Myth 10: You should clean your nipples before breastfeeding
OK so a sweaty workout can give your nipples a salty taste, and maybe a sea swim will do the same, but on the whole, there's no need to clean your nipples before breastfeeding. Cleaning them can actually neutralize a natural substance that our nipples produce which your baby can smell.
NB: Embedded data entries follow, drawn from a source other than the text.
(** C9: after a successful [updateRule] the table has the same rows in
    the same places; each keeps its id, domain, subdomain, path, query
    parameters and creation time, and every row under another id is
    unchanged altogether. *)
Theorem updateRule_frame (now : Z) (ruleId : string) (u : updates)
    (st st' : store) (res : option rule) :
  updateRule now ruleId u st = (Ok res, st') ->
  Forall2 (fun r r' =>
             rule_id r' = rule_id r
             /\ domain r' = domain r
             /\ subdomain r' = subdomain r
             /\ path r' = path r
             /\ query_params r' = query_params r
             /\ created_at r' = created_at r
             /\ (rule_id r <> ruleId -> r' = r))
    st st'.
Proof.
  unfold updateRule. intro H.
  destruct (Nat.eqb (length _) 0); [discriminate|].
  unfold bind in H.
  pose proof (run_update_frame now
    (((match upd_downstream_url u with
       | Some v => [Set_downstream_url v] | None => [] end)
      ++ (match upd_expires_at u with
          | Some v => [Set_expires_at v] | None => [] end))
     ++ [Set_updated_at_now])%list ruleId st) as Hf.
  destruct (run_update now _ ruleId st) as [[n|e] st1] eqn:Hr;
    [|discriminate].
  simpl in Hf.
  assert (st1 = st').
  { destruct (Nat.eqb n 0); [discriminate|].
    unfold getRule in H. now injection H. }
  subst st1. eapply Forall2_impl; [|exact Hf].
  intros r r' [(H1 & H2 & H3 & H4 & H5 & H6) H7]. repeat split; assumption.
Qed.

Lemma updateRule_frame_witness :
  Forall2 (fun r r' =>
             rule_id r' = rule_id r
             /\ domain r' = domain r
             /\ subdomain r' = subdomain r
             /\ path r' = path r
             /\ query_params r' = query_params r
             /\ created_at r' = created_at r
             /\ (rule_id r <> "api.example.com/users/[id,page]" -> r' = r))
    [users_rule; lapsed_rule]
    [mkRule "api.example.com/users/[id,page]" "example.com" (Some "api")
       (Some "/users") (Some ["id"; "page"]) "http://new-backend:8080" 4600
       1000 2000;
     lapsed_rule].
Proof.
  apply (updateRule_frame 2000 "api.example.com/users/[id,page]"
           (mkUpdates (Some "http://new-backend:8080") None ["note"])
           [users_rule; lapsed_rule] _
           (Some (mkRule "api.example.com/users/[id,page]" "example.com"
                    (Some "api") (Some "/users") (Some ["id"; "page"])
                    "http://new-backend:8080" 4600 1000 2000))).
  reflexivity.
Defined.

(** * The forms of "no subdomain" *)

(** C10, as amended: [null], [undefined], the empty string and ["!"] as
    subdomain all encode to one id, which starts with ["!."]; a row whose
    stored subdomain is [NULL], empty or ["!"] is scored alike by the
    loop: excluded when the request carries a subdomain, and otherwise
    given 10 points on top of its path and query points; and such a row
    is never the result for a request that carries a subdomain. *)
Theorem no_subdomain_forms_agree (dom pth : jsstr)
    (q : option (list string)) (r : rule) (sub reqPath : jsstr)
    (keys : list string) :
  (generateRuleId dom JUndefined pth q = generateRuleId dom JNull pth q
   /\ generateRuleId dom (JStr "") pth q = generateRuleId dom JNull pth q
   /\ generateRuleId dom (JStr "!") pth q = generateRuleId dom JNull pth q
   /\ exists rest, generateRuleId dom JNull pth q = "!." ++ rest)
  /\ (forall c,
        c = None \/ c = Some "" \/ c = Some "!" ->
        score_rule (with_subdomain r c) sub reqPath keys
        = if truthy sub then None
          else match check_path r reqPath, check_query r keys with
               | Some s2, Some s3 => Some (10 + s2 + s3)%Z
               | _, _ => None
               end)
  /\ (forall now st domain' r',
        findMatchingRule now st domain' sub reqPath keys = Some r' ->
        subdomain r' = None \/ subdomain r' = Some ""
        \/ subdomain r' = Some "!" ->
        truthy sub = false).
Proof.
  split; [|split].
  - repeat split; try reflexivity.
    unfold generateRuleId.
    destruct (null_undef_or_empty pth), (is_str pth "*"),
      (negb (startsWith_slash (template pth))), q as [[|k ks]|];
      eexists; reflexivity.
  - intros c Hc.
    assert (Hsub : check_subdomain (with_subdomain r c) sub
                   = if truthy sub then None else Some 10%Z)
      by (destruct Hc as [-> | [-> | ->]]; reflexivity).
    unfold score_rule. rewrite Hsub.
    change (check_path (with_subdomain r c) reqPath)
      with (check_path r reqPath).
    change (check_query (with_subdomain r c) keys)
      with (check_query r keys).
    destruct (truthy sub); [reflexivity|].
    destruct (check_path r reqPath); [|reflexivity].
    destruct (check_query r keys); reflexivity.
  - intros now st domain' r' H Hc.
    apply findMatchingRule_scored in H as [_ [s Hs]].
    unfold score_rule in Hs.
    assert (Hsub : check_subdomain r' sub
                   = if truthy sub then None else Some 10%Z)
      by (unfold check_subdomain;
          destruct Hc as [-> | [-> | ->]]; reflexivity).
    rewrite Hsub in Hs. destruct (truthy sub); [discriminate | reflexivity].
Qed.

(** C10, as worded, fails: the four values are told apart elsewhere.  As
    the subdomain of a request ["!"] is a subdomain like any other, so a
    rule for no subdomain answers [null], [undefined] and the empty
    string but not ["!"]; and [createRule] stores the subdomain as it is
    given, so the rows created with [null] and with ["!"] differ though
    their ids agree. *)
Lemma no_subdomain_forms_told_apart :
  findMatchingRule 1000 [tie_older] "example.com" JNull (JStr "/x") []
  = Some tie_older
  /\ findMatchingRule 1000 [tie_older] "example.com" JUndefined (JStr "/x") []
     = Some tie_older
  /\ findMatchingRule 1000 [tie_older] "example.com" (JStr "") (JStr "/x") []
     = Some tie_older
  /\ findMatchingRule 1000 [tie_older] "example.com" (JStr "!") (JStr "/x") []
     = None
  /\ fst (createRule primary_key_violation 100 (JStr "example.com") None
            (Some "*") None "http://first:1" 5000 [])
     = Ok (Some tie_older)
  /\ fst (createRule primary_key_violation 100 (JStr "example.com")
            (Some "!") (Some "*") None "http://first:1" 5000 [])
     = Ok (Some (with_subdomain tie_older (Some "!")))
  /\ with_subdomain tie_older (Some "!") <> tie_older.
Proof.
  repeat split; try reflexivity. intro H. discriminate H.
Qed.

(** * Strings *)

Lemma append_nil_r (s : string) : s ++ "" = s.
Proof. induction s as [|a s IH]; simpl; [reflexivity | now rewrite IH]. Qed.

Lemma append_assoc (a b c : string) : (a ++ b) ++ c = a ++ b ++ c.
Proof. induction a as [|x a IH]; simpl; [reflexivity | now rewrite IH]. Qed.

Lemma list_ascii_of_string_append (a b : string) :
  list_ascii_of_string (a ++ b)
  = (list_ascii_of_string a ++ list_ascii_of_string b)%list.
Proof. induction a as [|x a IH]; simpl; [reflexivity | now rewrite IH]. Qed.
Myth 11: You should only eat plain or bland foods when breastfeeding
A lot is said about the diets of breastfeeding moms, but to be honest, this just feels like another way for society to police our bodies. What you eat, on the whole, will not affect breastfeeding. Of course, we recommend eating a healthy balanced diet, but that's as much for keeping your energy levels up as it is for breastfeeding. While some foods can slightly change the flavor of breast milk, but that’s generally a good thing and can be a great way of exposing your baby to different flavors (because no one wants a fussy toddler). If you’re interested in more information regarding diets for nursing mums, we’ve got just that here. So eat those spicy chicken wings, mama. It’s all good.
Breastfeeding myths, officially busted
Much the same as most things in life, people are always going to have opinions on how things are done and often spread misinformation. As a new mom, you’ll learn that while they might be trying to help, you should go with what feels right for you and try not to get bogged down in their advice. You’ve got this mama.